An AI Planning System for Data Cleaning

Boselli, Roberto; Cesarini, Mirko; Mercorio, Fabio; Mezzanzanica, Mario

doi:10.1007/978-3-319-71273-4_29

An AI Planning System for Data Cleaning

Roberto Boselli^22,23,
Mirko Cesarini^22,23,
Fabio Mercorio^22,23 &
…
Mario Mezzanzanica^22,23

Conference paper
First Online: 30 December 2017

3213 Accesses
2 Citations

Part of the book series: Lecture Notes in Computer Science ((LNAI,volume 10536))

Abstract

Data Cleaning represents a crucial and error prone activity in KDD that might have unpredictable effects on data analytics, affecting the believability of the whole KDD process. In this paper we describe how a bridge between AI Planning and Data Quality communities has been made, by expressing both the data quality and cleaning tasks in terms of AI planning. We also report a real-life application of our approach.

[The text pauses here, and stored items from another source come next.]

(* ===== verification/Sponge.v ===== *)
(** * Sponge: the sponge of Lyra2 (crypto/Lyra2Z/Sponge.c and Sponge.h)

    The sponge state is an array of 16 words.  The memory matrix of Lyra2 is
    one array of words, [wholeMatrix], and the rows are offsets into it, as
    the pointers of the C code are: rows given to one duplex operation may be
    the same row, so the reads and writes happen in the order of the code. *)

From S2P Require Import Prelude Words.

(** Words of a block in the matrix, and bytes. *)
Definition BLOCK_LEN_INT64 : nat := 12.
Definition BLOCK_LEN_BYTES : nat := 96.
Definition BLOCK_LEN_BLAKE2_SAFE_INT64 : nat := 8.
Definition BLOCK_LEN_BLAKE2_SAFE_BYTES : nat := 64.

Definition blake2b_IV : list Z :=
  [0x6a09e667f3bcc908; 0xbb67ae8584caa73b; 0x3c6ef372fe94f82b; 0xa54ff53a5f1d36f1;
   0x510e527fade682d1; 0x9b05688c2b3e6c1f; 0x1f83d9abfb41bd6b; 0x5be0cd19137e2179].

(** ** The permutation *)

(** The macro [G] on four words (its round and index are unused). *)
Definition G (a b c d : Z) : Z * Z * Z * Z :=
  let a := u64 (a + b) in let d := rotr64 (d ⊕ a) 32 in
  let c := u64 (c + d) in let b := rotr64 (b ⊕ c) 24 in
  let a := u64 (a + b) in let d := rotr64 (d ⊕ a) 16 in
  let c := u64 (c + d) in let b := rotr64 (b ⊕ c) 63 in
  (a, b, c, d).

Definition ROUND_LYRA (v : list Z) : list Z :=
  match v with
  | [v0; v1; v2; v3; v4; v5; v6; v7; v8; v9; v10; v11; v12; v13; v14; v15] =>
      let '(v0, v4, v8, v12) := G v0 v4 v8 v12 in
      let '(v1, v5, v9, v13) := G v1 v5 v9 v13 in
      let '(v2, v6, v10, v14) := G v2 v6 v10 v14 in
      let '(v3, v7, v11, v15) := G v3 v7 v11 v15 in
      let '(v0, v5, v10, v15) := G v0 v5 v10 v15 in
      let '(v1, v6, v11, v12) := G v1 v6 v11 v12 in
      let '(v2, v7, v8, v13) := G v2 v7 v8 v13 in
      let '(v3, v4, v9, v14) := G v3 v4 v9 v14 in
      [v0; v1; v2; v3; v4; v5; v6; v7; v8; v9; v10; v11; v12; v13; v14; v15]
  | _ => v
  end.

Definition blake2bLyra (v : list Z) : list Z := Nat.iter 12 ROUND_LYRA v.
Definition reducedBlake2bLyra (v : list Z) : list Z := ROUND_LYRA v.

(** ** State, absorbing and squeezing *)

Definition initState : list Z := replicate 8 0 ++ blake2b_IV.

(** The bytes of the first words of the state, as [memcpy] reads them. *)
Definition state_bytes (state : list Z) : list Z := flat_map (le_encode 8) state.

Fixpoint squeeze_blocks (n : nat) (state : list Z) : list Z * list Z :=
  match n with
  | O => (state, [])
  | S n =>
      let block := take BLOCK_LEN_BYTES (state_bytes state) in
      let '(state, rest) := squeeze_blocks n (blake2bLyra state) in
      (state, block ++ rest)
  end.

(** The state and the bytes written to [out]. *)
Definition squeeze (state : list Z) (len : nat) : list Z * list Z :=
  let '(state, full) := squeeze_blocks (len / BLOCK_LEN_BYTES) state in
  (state, full ++ take (len mod BLOCK_LEN_BYTES) (state_bytes state)).

(** [state[j] ^= M[p + j]] for the first [n] words. *)
Definition xor_in (n : nat) (state M : list Z) (p : nat) : list Z :=
  fold_left (fun st j => <[j := st.[j] ⊕ M.[p + j]]> st) (seq 0 n) state.

Definition absorbBlock (state M : list Z) (p : nat) : list Z :=
  blake2bLyra (xor_in BLOCK_LEN_INT64 state M p).

Definition absorbBlockBlake2Safe (state M : list Z) (p : nat) : list Z :=
  blake2bLyra (xor_in BLOCK_LEN_BLAKE2_SAFE_INT64 state M p).

(** ** Operations on rows: the state and the matrix *)

(** Write [n] words computed from the memory as it is at each write. *)
Definition write_words (M : list Z) (p : nat) (word_at : list Z -> nat -> Z) : list Z :=
  fold_left (fun M j => <[(p + j)%nat := word_at M j]> M) (seq 0 BLOCK_LEN_INT64) M.

(** The offset of column [i] of a row. *)
Definition column (row i : nat) : nat := (row + BLOCK_LEN_INT64 * i)%nat.

Definition reducedSqueezeRow0 (st : list Z * list Z) (rowOut nCols : nat) : list Z * list Z :=
  fold_left (fun '(state, M) i =>
    let M := write_words M (column rowOut (nCols - 1 - i)) (fun _ j => state.[j]) in
    (reducedBlake2bLyra state, M)) (seq 0 nCols) st.

Definition reducedDuplexRow1 (st : list Z * list Z) (rowIn rowOut nCols : nat) : list Z * list Z :=
  fold_left (fun '(state, M) i =>
    let pin := column rowIn i in
    let state := reducedBlake2bLyra (xor_in BLOCK_LEN_INT64 state M pin) in
    let M := write_words M (column rowOut (nCols - 1 - i)) (fun M j => M.[pin + j] ⊕ state.[j]) in
    (state, M)) (seq 0 nCols) st.

(** [state[j] ^= M[pin + j] + M[pio + j]], word by word. *)
Definition xor_sum_in (state M : list Z) (pin pio : nat) : list Z :=
  fold_left (fun st j => <[j := st.[j] ⊕ u64 (M.[pin + j] + M.[pio + j])]> st)
    (seq 0 BLOCK_LEN_INT64) state.

(** [rotW]: word [j] takes the word before it, word 0 the last one. *)
Definition rotW (j : nat) : nat := match j with O => 11 | S j => j end.

Definition duplex_setup_column (rowIn rowInOut rowOut nCols : nat) (st : list Z * list Z) (i : nat)
  : list Z * list Z :=
  let '(state, M) := st in
  let pin := column rowIn i in
  let pio := column rowInOut i in
  let pout := column rowOut (nCols - 1 - i) in
  let state := reducedBlake2bLyra (xor_sum_in state M pin pio) in
  let M := write_words M pout (fun M j => M.[pin + j] ⊕ state.[j]) in
  let M := write_words M pio (fun M j => M.[pio + j] ⊕ state.[rotW j]) in
  (state, M).

Definition reducedDuplexRowSetup (st : list Z * list Z) (rowIn rowInOut rowOut nCols : nat)
  : list Z * list Z :=
  fold_left (duplex_setup_column rowIn rowInOut rowOut nCols) (seq 0 nCols) st.

Definition duplex_column (rowIn rowInOut rowOut : nat) (st : list Z * list Z) (i : nat)
  : list Z * list Z :=
  let '(state, M) := st in
  let pin := column rowIn i in
  let pio := column rowInOut i in
  let pout := column rowOut i in
  let state := reducedBlake2bLyra (xor_sum_in state M pin pio) in
  let M := write_words M pout (fun M j => M.[pout + j] ⊕ state.[j]) in
  let M := write_words M pio (fun M j => M.[pio + j] ⊕ state.[rotW j]) in
  (state, M).

Definition reducedDuplexRow (st : list Z * list Z) (rowIn rowInOut rowOut nCols : nat)
  : list Z * list Z :=
  fold_left (duplex_column rowIn rowInOut rowOut) (seq 0 nCols) st.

You have full access to this open access chapter, Download conference paper PDF

1 Introduction and Motivation

A challenging issue in data quality is to automatically check the quality of a source dataset and then to identify cleaning activities, namely a sequence of actions able to cleanse a dirty dataset. Data quality is a domain-dependent concept, usually defined as “fitness for use”, thus reaching a satisfying level of data quality strongly depends on the analysis purposes. Focusing on consistency, which can be seen as “the violation of semantic rules defined over a set of data items” [1], the state-of-the-art solutions mainly rely on functional dependencies (FDs) and their variants, that are powerful in specifying integrity constraints. Consistency requirements are usually defined on either a single tuple, two tuples, or a set of tuples [4]. Though the first two kind of constraints can be modelled through FDs, the latter one requires reasoning with a (finite but variable in length) set of data items (e.g., time-related data), and this makes the use of FD-based approaches uneffective (see, e.g., [4, 10]). This is the case of logitudinal data (aka historical or time-series data), which provide knowledge about a given subject, object or phenomena observed at multiple sampled time points. In addition, it is well known that FDs are expressive enough to model static constraints, which evaluate the current state of the database, but they do not take into account how the database state has evolved over time [3]. Furthermore, though FDs enable the detection of errors, they cannot be used as guidance to fix them [9].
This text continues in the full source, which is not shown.